Data for this exercise -
%%

(* ===== verification/Redis.v ===== *)
(** * Redis: [pkg/storage] over keys that expire

    The commands the repository uses, as Redis documents them: [GET], [SET] with and
    without [NX], [INCR], [EXPIRE] and [DEL], on string keys with an optional expiry
    time; a key is there until its expiry has passed.  A command can fail before it
    reaches the server or lose its answer after it ran; the two Lua scripts run as
    one command.  Times are nanoseconds; [now] is the server's clock.
    [RedisCluster]'s key prefix is empty and its key hashing off for every store of
    the repository, so [fixKey] is the identity. *)
From S2P Require Import Prelude GoStrings Errors GoMonad ErrorTransport.
Open Scope go_scope.

(** A value and the time it expires at. *)
Notation entry := (string * option Z)%type.
Notation redis := (gmap string entry).

Definition alive (now : Z) (e : entry) : bool := match e.2 with Some t => now <=? t | None => true end.
(** The entry a command sees. *)
Definition present (now : Z) (k : string) (r : redis) : option entry :=
  match r !! k with Some e => if alive now e then Some e else None | None => None end.

(** ** Commands *)

(** One round trip. *)
Definition command {A} (f : redis -> outcome A * redis) : M redis A := fun s =>
  match next_fault s with
  | (Some msg, s1) => (Fail (Driver msg), s1)
  | (None, s1) =>
    let '(r, d) := f (e_db s1) in
    match next_fault (Env d (e_faults s1)) with
    | (Some msg, s2) => (Fail (Driver msg), s2)
    | (None, s2) => (r, s2)
    end
  end.

Definition deadline (now ttl : Z) : option Z := if 0 <? ttl then Some (now + ttl) else None.

Definition redis_get (now : Z) (k : string) (r : redis) : option string := fst <$> present now k r.
Definition redis_set (now : Z) (k v : string) (ttl : Z) (r : redis) : redis := <[k := (v, deadline now ttl)]> r.

(** [INCR]: a missing key counts from 0 without an expiry; a value that is no 64-bit
    integer in its shortest form, or that would overflow, is an error. *)
Definition parse_int (v : string) : option Z :=
  n ← Atoi v; if bool_decide (itoa n = v) then Some n else None.
Definition redis_incr (now : Z) (k : string) (r : redis) : option (Z * redis) :=
  match present now k r with
  | None => Some (1, <[k := ("1", None)]> r)
  | Some (v, t) =>
    n ← parse_int v;
    if n <? 2 ^ 63 - 1 then Some (n + 1, <[k := (itoa (n + 1), t)]> r) else None
  end.
Definition redis_expire (now : Z) (k : string) (seconds : Z) (r : redis) : redis :=
  match present now k r with
  | Some (v, _) => <[k := (v, Some (now + seconds * 1000000000))]> r
  | None => r
  end.

(** [incrementWithExpireScript] and [compareAndDeleteScript]. *)
Definition incrementWithExpireScript (now : Z) (k : string) (seconds : Z) (r : redis) : option (Z * redis) :=
  match redis_incr now k r with
  | Some (value, r) =>
    Some (value, if (value =? 1) && (0 <? seconds) then redis_expire now k seconds r else r)
  | None => None
  end.
Definition compareAndDeleteScript (now : Z) (k v : string) (r : redis) : Z * redis :=
  match redis_get now k r with
  | None => (0, r)
  | Some current => if bool_decide (current = v) then (1, delete k r) else (-1, r)
  end.

(** ** [RedisCluster] *)
Module RedisCluster.

(** [ErrKeyNotFound] is [None]. *)
Definition GetKey (now : Z) (keyName : string) : M redis (option string) :=
  wrap_err (fun err => Errorf "get redis key: %w" [] (Some err))
    (command (fun r => (Ret (redis_get now keyName r), r))).

Definition SetKey (now : Z) (keyName session : string) (timeout : Z) : M redis unit :=
  command (fun r => (Ret tt, redis_set now keyName session timeout r)).

Definition SetIfAbsent (now : Z) (keyName value : string) (ttl : Z) : M redis bool :=
  wrap_err (fun err => Errorf "set redis key if absent: %w" [] (Some err))
    (command (fun r => match present now keyName r with
                       | Some _ => (Ret false, r)
                       | None => (Ret true, redis_set now keyName value ttl r)
                       end)).

Definition not_integer : goerr := Driver "ERR value is not an integer or out of range".
Definition Increment (now : Z) (keyName : string) : M redis Z :=
  wrap_err (fun err => Errorf "increment redis key: %w" [] (Some err))
    (command (fun r => match redis_incr now keyName r with
                       | Some (n, r') => (Ret n, r')
                       | None => (Fail not_integer, r)
                       end)).
(** [int64(ttl.Seconds())] *)
Definition IncrementWithExpiry (now : Z) (keyName : string) (ttl : Z) : M redis Z :=
  wrap_err (fun err => Errorf "increment redis key with expiry: %w" [] (Some err))
    (command (fun r => match incrementWithExpireScript now keyName (Z.quot ttl 1000000000) r with
                       | Some (n, r') => (Ret n, r')
                       | None => (Fail not_integer, r)
                       end)).

(** The two errors of a consumption that found no matching value. *)
Inductive consumed := Consumed | KeyNotFound | KeyValueMismatch.
Definition ConsumeIfValue (now : Z) (keyName value : string) : M redis consumed :=
  wrap_err (fun err => Errorf "consume redis key: %w" [] (Some err))
    (command (fun r => let '(n, r') := compareAndDeleteScript now keyName value r in
       (Ret (if n =? 1 then Consumed else if n =? -1 then KeyValueMismatch else KeyNotFound), r'))).

Definition DeleteIfValue (now : Z) (keyName value : string) : M redis bool :=
  r <- ConsumeIfValue now keyName value ;;
  ret (match r with Consumed => true | _ => false end).

Definition Delete (now : Z) (keyName : string) : M redis bool :=
  wrap_err (fun err => Errorf "delete redis key: %w" [] (Some err))
    (command (fun r => (Ret (match present now keyName r with Some _ => true | None => false end), delete keyName r))).
End RedisCluster.

(** ** Reasoning *)
Section Commands.
Context {A : Type}.

Lemma command_cases (f : redis -> outcome A * redis) s :
  match command f s with
  | (Ret a, s') => f (e_db s) = (Ret a, e_db s')
  | (Fail _, s') => e_db s' = e_db s \/ e_db s' = (f (e_db s)).2
  | (Panic p, s') => f (e_db s) = (Panic p, e_db s')
  end.
Proof.
  unfold command. pose proof (next_fault_db s) as E. destruct (next_fault s) as [[m|] s1]; cbn in *; [by left|].
  rewrite <- E. destruct (f (e_db s1)) as [r d]. pose proof (next_fault_db (Env d (e_faults s1))) as E2.
  destruct (next_fault _) as [[m|] s2]; cbn in *; [by right|]. destruct r; rewrite E2; auto.
Qed.
Lemma command_Ret (f : redis -> outcome A * redis) s a s' :
  command f s = (Ret a, s') -> f (e_db s) = (Ret a, e_db s').
Proof. intros H. pose proof (command_cases f s) as C. by rewrite H in C. Qed.
Lemma command_run (f : redis -> outcome A * redis) d a d' :
  f d = (Ret a, d') -> command f (Env d []) = (Ret a, Env d' []).
Proof. intros H. unfold command. cbn. by rewrite H. Qed.
Lemma steps_command (R : redis -> redis -> Prop) `{!PreOrder R} (f : redis -> outcome A * redis) :
  (forall d, R d (f d).2) -> steps R (command f).
Proof.
  intros H s. pose proof (command_cases f s) as C. specialize (H (e_db s)).
  destruct (command f s) as [[a|e|p] s']; cbn in *; [by rewrite C in H| |by rewrite C in H].
  by destruct C as [->| ->].
Qed.
End Commands.

Lemma present_insert now k e r : present now k (<[k := e]> r) = if alive now e then Some e else None.
Proof. unfold present. by rewrite lookup_insert_eq. Qed.
Lemma present_insert_ne now k k' e r : k <> k' -> present now k (<[k' := e]> r) = present now k r.
Proof. intros H. unfold present. by rewrite lookup_insert_ne. Qed.
Lemma present_delete now k r : present now k (delete k r) = None.
Proof. unfold present. by rewrite lookup_delete_eq. Qed.
Lemma present_delete_ne now k k' r : k <> k' -> present now k (delete k' r) = present now k r.
Proof. intros H. unfold present. by rewrite lookup_delete_ne. Qed.
(** A key that is there now was there before. *)
Lemma present_earlier now now' k r e : now <= now' -> present now' k r = Some e -> present now k r = Some e.
Proof.
  unfold present. intros H. destruct (r !! k) as [[v [t|]]|]; [|done..]. unfold alive. cbn.
  destruct (Z.leb_spec now' t); [|done]. by rewrite (proj2 (Z.leb_le _ _)) by lia.
Qed.
Lemma parse_int_itoa n : 0 <= n < 2 ^ 63 -> parse_int (itoa n) = Some n.
Proof. intros H. unfold parse_int. rewrite Atoi_itoa by done. cbn. by rewrite bool_decide_eq_true_2. Qed.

%%

Your objective - Search the listing for the string "intros". Copy each line where it turns up.

Response for this exercise -
Proof. intros H. pose proof (command_cases f s) as C. by rewrite H in C. Qed.
Proof. intros H. unfold command. cbn. by rewrite H. Qed.
  intros H s. pose proof (command_cases f s) as C. specialize (H (e_db s)).
Proof. intros H. unfold present. by rewrite lookup_insert_ne. Qed.
Proof. intros H. unfold present. by rewrite lookup_delete_ne. Qed.
  unfold present. intros H. destruct (r !! k) as [[v [t|]]|]; [|done..]. unfold alive. cbn.
Proof. intros H. unfold parse_int. rewrite Atoi_itoa by done. cbn. by rewrite bool_decide_eq_true_2. Qed.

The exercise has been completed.